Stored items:
= = = = = = =
#[export] Instance same_blocks_equiv : Equivalence same_blocks.
Proof.
  split; [done|intros s t [H1 H2]; split; [done|]; intros; symmetry; auto|].
  intros s t u [H1 H2] [H3 H4]. split; [lia|]. intros k Hk. rewrite H2 by done. by apply H4.
Qed.

Lemma same_blocks_cons p s t : 0 ≤ count p → same_blocks s t → same_blocks (p :: s) (p :: t).
Proof.
  intros Hp [H1 H2]. split; [by rewrite !total_cons, H1|]. intros k Hk. simpl.
  destruct (Z.ltb_spec k (count p)); [done|]. apply H2. lia.
Qed.

Lemma same_blocks_app l s t :
  Forall node_ok l → same_blocks s t → same_blocks (l ++ s) (l ++ t).
Proof.
  induction 1 as [|p l [_ Hp] _ IH]; intros H; [done|]. simpl. apply same_blocks_cons; [lia|auto].
Qed.

(** ** Merging *)

Lemma u64_small n : 0 ≤ n < 2 ^ 64 → u64 n = n.
Proof. apply wrapu_small. Qed.

Lemma valid_cons p s : valid (p :: s) → node_ok p ∧ valid s ∧ count p ≤ 2 ^ 59.
Proof.
  intros [[Hp Hs]%Forall_cons Ht]. rewrite total_cons in Ht. pose proof (total_nonneg s Hs).
  pose proof Hp as [_ ?]. split; [done|]. split; [|lia]. split; [done|lia].
Qed.

Lemma valid_pair x y s :
  valid (x :: y :: s) →
  u64 (count x + count y) = count x + count y ∧
  valid (mk_sequence (block x) (count x + count y) :: s).
Proof.
  intros [[[? ?] [[? ?] Hs]%Forall_cons]%Forall_cons Ht]. rewrite !total_cons in Ht.
  pose proof (total_nonneg s Hs). split; [apply u64_small; lia|]. split.
  - apply Forall_cons; split; [|done]. split; simpl; lia.
  - rewrite total_cons. simpl. lia.
Qed.

Lemma merge_from_spec x s :
  valid (x :: s) →
  valid (merge_from x s) ∧ same_blocks (merge_from x s) (x :: s) ∧ canonical (merge_from x s) ∧
  ∃ c r, merge_from x s = mk_sequence (block x) c :: r.
Proof.
  revert x; induction s as [|y s IH]; intros x Hv; simpl.
  - split_and!; [done|done|done|]. exists (count x), []. by destruct x.
  - pose proof (valid_cons _ _ Hv) as ([Hb Hc] & Hv' & _).
    destruct (Z.eqb_spec (block x) (block y)) as [E|E].
    + destruct (valid_pair x y s Hv) as [-> Hm].
      destruct (IH _ Hm) as (H1 & H2 & H3 & c & r & H4). split_and!; [done| |done|by exists c, r].
      etransitivity; [done|]. pose proof (valid_cons _ _ Hv') as ([_ Hcy] & _ & _). split.
      * rewrite !total_cons. simpl. lia.
      * intros k Hk. simpl.
        destruct (Z.ltb_spec k (count x + count y)), (Z.ltb_spec k (count x)); try lia; [done|..].
        -- destruct (Z.ltb_spec (k - count x) (count y)); [by rewrite E|lia].
        -- destruct (Z.ltb_spec (k - count x) (count y)); [lia|f_equal; lia].
    + destruct (IH y Hv') as (H1 & H2 & H3 & c & r & H4). split_and!.
      * destruct Hv as [_ Ht]. rewrite total_cons in Ht. destruct H1 as [H1 _]. split.
        -- apply Forall_cons; by split.
        -- rewrite total_cons. destruct H2 as [-> _]. done.
      * apply same_blocks_cons; [lia|done].
      * rewrite H4 in *. by split.
      * exists (count x), (merge_from y s). by destruct x.
Qed.

Lemma valid_app s t : valid (s ++ t) ↔ Forall node_ok s ∧ Forall node_ok t ∧ total s + total t ≤ 2 ^ 59.
Proof. unfold valid. rewrite Forall_app, total_app. tauto. Qed.

Lemma valid_suffix s t : valid (s ++ t) → valid t.
Proof. intros (Hs & Ht & Hb)%valid_app. pose proof (total_nonneg s Hs). split; [done|lia]. Qed.

(** ** Finding the node of a byte *)

Lemma bytes_small p s : valid (p :: s) → u64 (count p * blockBytes) = 4 * count p.
Proof.
  intros ([_ ?] & _ & ?)%valid_cons. change blockBytes with 4. rewrite u64_small; lia.
Qed.

Lemma find_loop_spec before n s :
  valid s → 0 ≤ n → s ≠ [] →
  ∃ b cur next, find_loop before n s = Some (before ++ b, cur, next, n - 4 * total b) ∧
    s = b ++ cur :: next ∧ 0 ≤ n - 4 * total b ∧ (next = [] ∨ n - 4 * total b < 4 * count cur).
Proof.
  revert before n; induction s as [|p s IH]; intros before n Hv Hn Hs; [done|]. simpl.
  destruct s as [|q s].
  - exists [], p, []. change (total []) with 0. rewrite app_nil_r, Z.sub_0_r. auto.
  - rewrite (bytes_small p (q :: s)) by done.
    destruct (Z.ltb_spec n (4 * count p)).
    + exists [], p, (q :: s). change (total []) with 0. rewrite app_nil_r, Z.sub_0_r. auto.
    + pose proof (valid_cons _ _ Hv) as (_ & Hv' & _).
      destruct (IH (before ++ [p]) (n - 4 * count p)) as (b & cur & next & -> & -> & H1 & H2); [done|lia|done|].
      exists (p :: b), cur, next. rewrite total_cons, <- app_assoc. simpl.
      split; [do 2 f_equal; lia|]. split; [done|]. split; [lia|]. destruct H2; [by left|right; lia].
Qed.

Lemma findSequence_inside s bytePos :
  valid s → 0 ≤ bytePos < 4 * total s →
  ∃ before cur next prec,
    findSequence s bytePos = Some (before, cur, next, prec, bytePos mod 4) ∧
    s = before ++ cur :: next ∧ 0 ≤ prec < count cur ∧ bytePos / 4 = total before + prec.
Proof.
  intros Hv Hb. unfold findSequence.
  destruct (find_loop_spec [] bytePos s) as (b & cur & next & -> & Hs & H1 & H2); [done|lia| |].
  { intros ->. change (total []) with 0 in Hb. lia. }
  rewrite (bytes_small cur next) by (apply (valid_suffix b); congruence).
  assert (bytePos - 4 * total b < 4 * count cur).
  { destruct H2 as [->|?]; [|done]. rewrite Hs, total_app, total_cons in Hb. change (total []) with 0 in Hb. lia. }
  destruct (Z.ltb_spec (bytePos - 4 * total b) (4 * count cur)); [|lia].
  exists b, cur, next, ((bytePos - 4 * total b) / 4). change blockBytes with 4.
  split; [done|]. split; [done|]. Z.to_euclidean_division_equations; lia.
Qed.

Lemma findSequence_outside s bytePos : valid s → 4 * total s ≤ bytePos → findSequence s bytePos = None.
Proof.
  intros Hv Hb. pose proof (total_nonneg s (proj1 Hv)). unfold findSequence.
  destruct s as [|p s]; [done|].
  destruct (find_loop_spec [] bytePos (p :: s)) as (b & cur & next & -> & Hs & H1 & H2); [done|lia|done|].
  rewrite (bytes_small cur next) by (apply (valid_suffix b); congruence).
  rewrite Hs, total_app, total_cons in Hb.
  assert (Forall node_ok next) as Hnext.
  { destruct Hv as [Hv _]. rewrite Hs in Hv. by apply Forall_app in Hv as [_ [_ ?]%Forall_cons]. }
  pose proof (total_nonneg next Hnext).
  destruct (Z.ltb_spec (bytePos - 4 * total b) (4 * count cur)); [lia|done].
Qed.

(** ** Bits of a block *)

Lemma ordinal_parts o :
  o / 8 / 4 = o / 32 ∧ (o / 8) mod 4 * 8 + o mod 8 = o mod 32.
Proof. Z.to_euclidean_division_equations; lia. Qed.
Lemma generate_sound order1 order2 m stub :
  map_ok m → Z.of_nat (size m) ≤ 2 ^ 20 → (∀ a, is_Some (m !! a) → 0 ≤ a < 2 ^ 32) →
  order1 ≡ₚ map_to_list m → order2 ≡ₚ (map_to_list m).*1 →
  generateEnosysStub E order1 order2 = Ok stub →
  sound_code stub ∧ (length stub ≤ 4 + 8 * size m)%nat.
Proof.
  intros Hok Hsize Hkeys Hp1 Hp2 Eg.
  assert (length order1 = size m ∧ length order2 = size m) as [Hl1 Hl2].
  { split; [rewrite Hp1|rewrite Hp2, length_fmap]; apply (length_map_to_list (M := gmap Z)). }
  unfold generateEnosysStub in Eg. apply rbind_ok in Eg as ([T J] & Ef & [= <-]).
  apply add_sections_sound in Ef as (HT & Hlen & HJ).
  - simpl in Hlen. assert (len32 T = Z.of_nat (length T)) as ET by (apply len32_small; unfold small; lia).
    destruct (add_arch_jumps_sound J order2 (Jump (len32 T) :: T)) as [Hs Hl].
    + rewrite Hp2. apply Forall_forall. intros a ([a' inner] & -> & Hin)%list_elem_of_fmap.
      apply Hkeys. exists inner. by apply elem_of_map_to_list.
    + rewrite ET. cbn [sound_code insn_ok reaches]. split_and!; done || lia.
    + cbn [length]. lia.
    + intros a k Hk. specialize (HJ a k Hk). cbn [length]. lia.
    + split; [|cbn [length] in *; lia]. cbn [sound_code insn_ok reaches]. auto.
  - rewrite Hp1. apply Forall_forall. intros [a inner] Hin%elem_of_map_to_list. by apply (Hok a inner).
  - by exists [Jump 1].
  - cbn [sound_code insn_ok reaches length]. split_and!; done || lia.
  - cbn [length]. lia.
  - intros a k Hk. by rewrite lookup_empty in Hk.
Qed.
End Bounds.

(** ** The map of last system calls *)

Section Config.
Variable GetArchFromString : string → error + ScmpArch.
Variable GetNativeArch : error + ScmpArch.
Variable GetSyscallFromNameByArch : string → ScmpArch → error + Z.
Variable retErrnoEnosys : Z.
(** Numbers are those of a C [int]. *)
Hypothesis sysno_width : ∀ name arch no, GetSyscallFromNameByArch name arch = inr no → no < 2 ^ 31.

Abbreviation largest := (largestSyscall GetSyscallFromNameByArch).
Abbreviation find_last := (findLastSyscalls GetArchFromString GetNativeArch GetSyscallFromNameByArch).

(** A rule of the profile has this number on an architecture. *)
Definition resolves (syscalls : list Syscall) (arch : ScmpArch) (no : Z) : Prop :=
  ∃ rule, rule ∈ syscalls ∧ GetSyscallFromNameByArch (sc_Name rule) arch = inr no.

Lemma largest_spec arch syscalls :
  0 ≤ largest arch syscalls < 2 ^ 31 ∧
  (∀ no, resolves syscalls arch no → no ≤ largest arch syscalls) ∧
  (largest arch syscalls ≠ 0 → resolves syscalls arch (largest arch syscalls)).
Proof.
  induction syscalls as [|rule syscalls IH] using rev_ind.
  - split; [by vm_compute|]. split; [intros no (r & Hr & _); by apply not_elem_of_nil in Hr|done].
  - assert (largest arch (syscalls ++ [rule]) =
      match GetSyscallFromNameByArch (sc_Name rule) arch with
      | inl _ => largest arch syscalls
      | inr sysno => if largest arch syscalls <? sysno then sysno else largest arch syscalls
      end) as -> by (unfold largestSyscall; by rewrite foldl_app).
    destruct IH as (Hr & Hmax & Hat).
    assert (∀ no, resolves (syscalls ++ [rule]) arch no ↔
      resolves syscalls arch no ∨ GetSyscallFromNameByArch (sc_Name rule) arch = inr no) as Happ.
    { intros no. unfold resolves. setoid_rewrite elem_of_app. setoid_rewrite list_elem_of_singleton. naive_solver. }
    destruct (GetSyscallFromNameByArch (sc_Name rule) arch) as [e|sysno] eqn:Eg.
    + split; [done|]. split; [intros no [?|?]%Happ; [by apply Hmax|done]|]. intros Hne. apply Happ. left. auto.
    + pose proof (sysno_width _ _ _ Eg). destruct (Z.ltb_spec (largest arch syscalls) sysno).
      * split; [lia|]. split; [intros no [Hn|[= ->]]%Happ; [specialize (Hmax no Hn); lia|lia]|].
        intros _. apply Happ. by right.
      * split; [done|]. split; [intros no [Hn|[= ->]]%Happ; [by apply Hmax|lia]|]. intros Hne. apply Happ. left. auto.
Qed.

(** The real architecture of a name of the profile. *)
Definition resolve_arch (ociArch : string) : option ScmpArch :=
  match GetArchFromString ociArch with
  | inl _ => None
  | inr ArchNative => match GetNativeArch with inl _ => None | inr arch => Some arch end
  | inr arch => Some arch
  end.
Definition in_profile (names : list string) (arch : ScmpArch) : Prop :=
  ∃ name, name ∈ names ∧ resolve_arch name = Some arch.

Definition natives : list Z :=
  omap (λ arch, match archToNative_real arch with Ok a => Some a | _ => None end) all_archs.

Lemma natives_spec arch a : archToNative_real arch = Ok a → a ∈ natives.
Proof.
  intros E. apply list_elem_of_omap. exists arch. rewrite E. split; [|done].
  apply (bool_decide_unpack _). by destruct arch.
Qed.

Definition lookup2 (m : lastSyscallMap) (a : Z) (arch : ScmpArch) : option Z := m !! a ≫= (λ inner, inner !! arch).

(** What the map holds after some names. *)
Record collected (syscalls : list Syscall) (names : list string) (m : lastSyscallMap) : Prop := {
  cl_lookup : ∀ a arch no, lookup2 m a arch = Some no ↔
    in_profile names arch ∧ archToNative_real arch = Ok a ∧ no = largest arch syscalls ∧ no ≠ 0;
  cl_natives : ∀ a, is_Some (m !! a) → a ∈ natives
}.

(** What the code makes of a name. *)
Lemma resolve_cases name :
  (∃ e, GetArchFromString name = inl e ∧ resolve_arch name = None) ∨
  (∃ e, GetArchFromString name = inr ArchNative ∧ GetNativeArch = inl e ∧ resolve_arch name = None) ∨
  (∃ x y, GetArchFromString name = inr x ∧
     match x with
     | ArchNative => match GetNativeArch with inl e => Err (ErrWrap "get native arch" e) | inr arch => Ok arch end
     | _ => Ok x
     end = Ok y ∧ resolve_arch name = Some y ∧ archToNative GetNativeArch y = archToNative_real y).
Proof.
  unfold resolve_arch. destruct (GetArchFromString name) as [e|x]; [left; eauto|right].
  destruct (decide (x = ArchNative)) as [->|Hx].
  - destruct GetNativeArch as [e|y] eqn:En; [left; eauto|right]. exists ArchNative, y.
    split; [done|]. split; [done|]. split; [done|]. by destruct y.
  - right. exists x, x. by destruct x.
Qed.
(** The subscription of a call and the process it is for. *)
Definition window (s : service) (k : pc) : option (nat * nat) :=
  match k with
  | CreateSend f p | StartRun f p | StartSpawned f p _ | StartSend f p | HandlePid f (Some p) => Some (f_sub f, p)
  | HandleLocked f (Some p) pid => if decide (pid = 0) then None else Some (f_sub f, p)
  | StartProcess f => if decide (f_id f = "") then pair (f_sub f) ∘ c_process <$> conts s !! f_c f else None
  | _ => None
  end.

(** Exits that a call is handling. *)
Definition handling (p : nat) (k : pc) : nat :=
  match k with
  | HandleExits _ p' ees => if decide (p' = p) then length ees else 0
  | HandleSet _ p' _ ees | HandleSend _ p' _ ees => if decide (p' = p) then S (length ees) else 0
  | _ => 0
  end.

Definition call_duty (s : service) (p : nat) (k : pc) : nat :=
  match window s k with
  | Some (sub, p') =>
      if decide (p' = p ∧ (gone s (pid_of s p) → recorded s sub (pid_of s p))) then 1 else 0
  | None => handling p k
  end.

Definition count_cp (p : nat) (cps : list containerProcess) : nat := length (filter (λ cp, cp_Process cp = p) cps).

Definition exits_duty (p : nat) (k : exits_pc) : nat :=
  match k with
  | ExitsIdle => 0
  | ExitsTodo _ cps => count_cp p cps
  | ExitsSet _ p' cps | ExitsSend _ p' cps => (if decide (p' = p) then 1 else 0) + count_cp p cps
  end.

Definition registered (s : service) (p : nat) : nat :=
  if decide (gone s (pid_of s p)) then 0 else count_cp p (default [] (running s !! pid_of s p)).
Lemma wf_spawned_steps f p q a s' k' :
  calls t !! i = Some (StartSpawned f p q) → advance (Call i) a s (StartSpawned f p q) = Some (s', k') →
  wf (mk_system s' (<[i:=k']> (calls t)) (exits t)).
Proof.
  intros Hi Ha. pose proof (wf_svc _ Hwf) as Hw.
  destruct (wf_call _ Hwf i _ Hi) as (Hsub & Hc & Hl & Ht & Hf & Hct & Hpid & Hph). look.
  destruct (procs s !! p) as [P|] eqn:HP; [|done]. simpl in Hpid, Hph.
  assert (∀ g, update_ok s p g → (p_pid ∘ g <$> procs s !! p = Some 0 ∨ p_pid ∘ g <$> procs s !! p = Some q) →
    ∀ k, call_ok (change_proc p g s) k → start_window k = start_window (StartSpawned f p q) → holds k = false →
      sub_of k = Some (f_sub f) → spawned k = None → starting k = None → made k = None → cont_of k = Some (f_c f) →
      wf (mk_system (change_proc p g s) (<[i:=k]> (calls t)) (exits t))) as Hgo.
  { intros g Hg Hq k Hk _ H1 H2 H3 H4 H5 H6. pose proof (keeps_change_proc p g s Hg) as Hkeep.
    eapply wf_local; [done|by apply swf_change_proc|exact Hkeep|done|done|done|by rewrite H1|by rewrite H2|..].
    - by intros x [= <-].
    - intros x Hx Hne. destruct Hq as [Hq|Hq]; rewrite Hq in Hx; by injection Hx as <-.
    - by rewrite H3.
    - by rewrite H4.
    - by rewrite H5.
    - rewrite H6. auto. }
  assert (∀ g, update_ok s p g → ∀ c, cont_of (StartSpawned f p q) = Some c → is_Some (conts (change_proc p g s) !! c)) as Hcc
    by (intros g _; exact Hc).
  assert (wf (mk_system (change_proc p (set_phase Created) s) (<[i:=HandlePid f (Some p)]> (calls t)) (exits t))) as Hbad.
  { apply Hgo; try done; [apply update_phase|left; rewrite HP; simpl; congruence| |by simpl; rewrite Hl..].
    split; [|split]; simpl; [done|done|by apply target_set_phase]. }
  destruct a as [| |q']; [|by injection Ha as <- <-..]. injection Ha as <- <-.
  set (g := λ P0, mk_Process (p_id P0) (p_init P0) q Running).
  assert (update_ok s p g) as Hg by (intros P0 HP0; split; [done|]; right; simpl; split; [congruence|done]).
  apply Hgo; try done; [right; by rewrite HP|].
  assert (pid_of (change_proc p g s) p = q) as Epid.
  { apply (pid_of_lookup _ _ (g P)). rewrite lookup_change_proc, decide_True, HP by done. done. }
  split; [|split]; simpl; [done|done|]. rewrite Epid. split_and!; [done| |done|destruct Hf; lia].
  eapply keeps_target; [by apply keeps_change_proc|done].
Qed.

(** *** After the start *)

(** The exits of a subscription, for the process of the call. *)
Lemma subscribed_exits f p ees :
  target s f p → exitSubscribers s !! f_sub f ≫= lookup (pid_of s p) = Some ees → exits_of s p ees.
Proof.
  intros Ht Hl. destruct (exitSubscribers s !! f_sub f) as [m|] eqn:Em; [|done]. simpl in Hl.
  destruct (w_subs _ (wf_svc _ Hwf) _ _ Em) as [_ Hm]. destruct (Hm _ _ Hl) as (e & -> & ? & ?).
  destruct (target_lookup f p Ht) as [P HP]. split; [by exists P|]. by intros e' ->%list_elem_of_singleton.
Qed.

Lemma wf_locked_step f po pid a s' k' :
  calls t !! i = Some (HandleLocked f po pid) → advance (Call i) a s (HandleLocked f po pid) = Some (s', k') →
  wf (mk_system s' (<[i:=k']> (calls t)) (exits t)).
Proof.
  intros Hi Ha. pose proof (wf_svc _ Hwf) as Hw. destruct (wf_call _ Hwf i _ Hi) as (Hsub & Hc & Hok).
  pose proof (wf_holds _ Hwf i _ Hi) as Hh. look.
  destruct (handleStarted (f_sub f) (f_c f) po pid s) as [s1 ees] eqn:Eh. injection Ha as <- <-.
  assert (match po with Some p => target s f p ∧ (pid ≠ 0 → pid = pid_of s p) | None => pid = 0 end) as Hpo by (by destruct po).
  pose proof (swf_handleStarted f po pid s s1 ees Hw Eh Hpo) as Hw1.
  destruct (handleStarted_run (f_sub f) (f_c f) po pid s) as (? & ? & Eh' & Es & Hr).
  rewrite Eh in Eh'. injection Eh' as <- <-.
  pose proof (keeps_unsubscribe (f_sub f) (running s1) s) as Hk. rewrite <- Es in Hk.
  assert (exitSubscribers s1 = delete (f_sub f) (exitSubscribers s)) as Esub by (by rewrite Es).
  assert (mu s1 = mu s) as Em by (by rewrite Es).
  eapply (wf_acts _ _ _ _ _ (Some (f_sub f)) None None Hwf Hi); [done|done| |].
  - destruct po as [p|]; [|by call_tac]. split; [done|]. split.
    + simpl. intros c Hc'. exact (keeps_is_Some_cont _ _ _ _ _ c Hk (Hc c Hc')).
    + simpl. apply (keeps_exits_of _ _ _ _ _ _ _ Hw Hk). destruct Hpo as [Ht Hpid].
      assert (exits_of s p []) as Hnil.
      { destruct (target_lookup f p Ht) as [P HP]. split; [by exists P|]. by intros e ?%elem_of_nil. }
      destruct Hr as [(_ & -> & _)|[(Hne & Hl & _)|(_ & _ & -> & _)]]; [done| |done].
      eapply subscribed_exits; [done|]. by rewrite <- (Hpid Hne).
  - constructor; rewrite ?Em, ?Esub; try done; try (by destruct po); try (by left).
    + intros c. destruct po; [|done]. intros Hc'. by left.
    + intros c. destruct po; [|done]. intros Hc'. by left.
    + intros x. destruct (decide (x = f_sub f)) as [->|Hne]; [rewrite lookup_delete_eq; by intros []|].
      rewrite lookup_delete_ne by done. left. split; [done|]. intros Hx. injection Hx as Hx. congruence.
Qed.

Lemma lock_inv self s1 : lock self s = Some s1 → mu s = None ∧ s1 = set_mu (Some self) s.
Proof. unfold lock. by destruct (mu s); [|intros [= <-]]. Qed.

Lemma SetExited_inv p s1 : SetExited p s = Some s1 →
  s1 = s ∨ (s1 = change_proc p (set_phase Stopped) s ∧ p_phase <$> procs s !! p ≠ Some Starting).
Proof.
  unfold SetExited. destruct (procs s !! p) as [P|]; simpl; [|by intros [= <-]; left].
  destruct (p_phase P); intros [= <-]; auto.
Qed.

Lemma exits_of_tail p e ees : exits_of s p (e :: ees) → exits_of s p ees.
Proof. intros [? He]. split; [done|]. intros e' ?. apply He. by right. Qed.

Lemma wf_handle_steps f po p e ees a k s' k' :
  k ∈ [HandlePid f po; HandleExits f p ees; HandleSet f p e ees; HandleSend f p e ees] →
  calls t !! i = Some k → advance (Call i) a s k = Some (s', k') → wf (mk_system s' (<[i:=k']> (calls t)) (exits t)).
Proof.
  intros Hk Hi Ha. pose proof (wf_svc _ Hwf) as Hw. pose proof (wf_call _ Hwf i k Hi) as (Hsub & Hc & Hok).
  pose proof (wf_holds _ Hwf i k Hi) as Hh. set_unfold in Hk. destruct Hk as [->|[->|[->|[->|[]]]]]; look; simpl in Hok.
  - destruct (read_pid po s) as [pid|] eqn:Er; [|done]. injection Ha as <- <-. apply (wf_moves _ _ Hi).
    + destruct po as [p0|]; [|simpl in Er; injection Er as <-; by call_tac].
      call_tac. split; [done|]. intros _. simpl in Er. destruct (procs s !! p0) as [P|] eqn:HP; [|done]. simpl in Er.
      case_match; [done|]. injection Er as <-. symmetry. by apply pid_of_lookup.
    + takes_tac.
  - destruct ees as [|e0 ees].
    + injection Ha as <- <-. apply (wf_moves _ _ Hi); [by call_tac|]. takes_tac.
    + destruct (f_locked f) eqn:Hl.
      * injection Ha as <- <-. apply (wf_moves _ _ Hi); [by call_tac|]. takes_tac.
      * destruct (lock (Call i) s) as [s1|] eqn:El; [|done]. injection Ha as <- <-.
        destruct (lock_inv _ _ El) as [Hmu ->].
        eapply wf_unchanged; [done|apply unchanged_set_mu|apply Hw|by call_tac|]. takes_tac.
  - destruct (SetExited p s) as [s1|] eqn:Es; [|done]. injection Ha as <- <-.
    destruct (SetExited_inv _ _ Es) as [->|[-> Hne]]; [apply (wf_moves _ _ Hi); [by call_tac|takes_tac]|].
    pose proof (keeps_set_phase p Stopped s Hne) as Hkeep.
    eapply wf_local; [done|apply swf_set_phase|exact Hkeep| |done|done|done|done|done|done|done|done|by auto|by auto].
    split; [|split]; simpl; [done|exact Hc|]. by apply (keeps_exits_of _ _ _ _ _ _ _ Hw Hkeep).
  - destruct (send (TaskExit p (e_Pid e) (e_Status e)) s) as [s1|] eqn:Es; [|done]. injection Ha as <- <-.
    assert (exits_of s p [e]) as He1 by (split; [apply Hok|]; intros e' He'; apply list_elem_of_singleton in He' as ->; apply (proj2 Hok); left).
    pose proof (swf_send_exit p e s s1 Hw He1 Es) as Hw1. pose proof (exits_of_tail _ _ _ Hok) as Htl.
    apply send_inv in Es. set (s2 := if f_locked f then s1 else unlock s1).
    assert (swf s2) as Hw2.
    { unfold s2. destruct (f_locked f); [done|]. apply (swf_unchanged s1); [apply unchanged_set_mu|apply Hw1|done]. }
    assert (keeps s s2 None None None) as Hkeep.
    { unfold s2. rewrite Es. destruct (f_locked f); (constructor; try done; intros p' P HP; by exists P). }
    eapply (wf_acts _ _ _ _ _ None None None Hwf Hi); [done|done| |].
    + split; [|split]; [done| |by apply (keeps_exits_of _ _ _ _ _ _ _ Hw Hkeep)].
      simpl. intros c Hc'. exact (keeps_is_Some_cont _ _ _ _ _ c Hkeep (Hc c Hc')).
    + assert (exitSubscribers s2 = exitSubscribers s) as Esub by (unfold s2; rewrite Es; by destruct (f_locked f)).
      assert (mu s2 = if f_locked f then mu s else None) as Em by (unfold s2; rewrite Es; by destruct (f_locked f)).
      constructor; try done.
      * intros c Hc'. by left.
      * intros c Hc'. by left.
      * intros x. rewrite Esub. by left.
      * simpl. rewrite Em. destruct (f_locked f); [by apply Hh|done].
      * rewrite Em. destruct (f_locked f); [by left|right]. split; [right; by apply Hh|by left].
Qed.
= = = = = = =
Exercise objective
Within the records, count the lines that include the word "ScmpArch". Answer with the number only.

Response to this exercise
7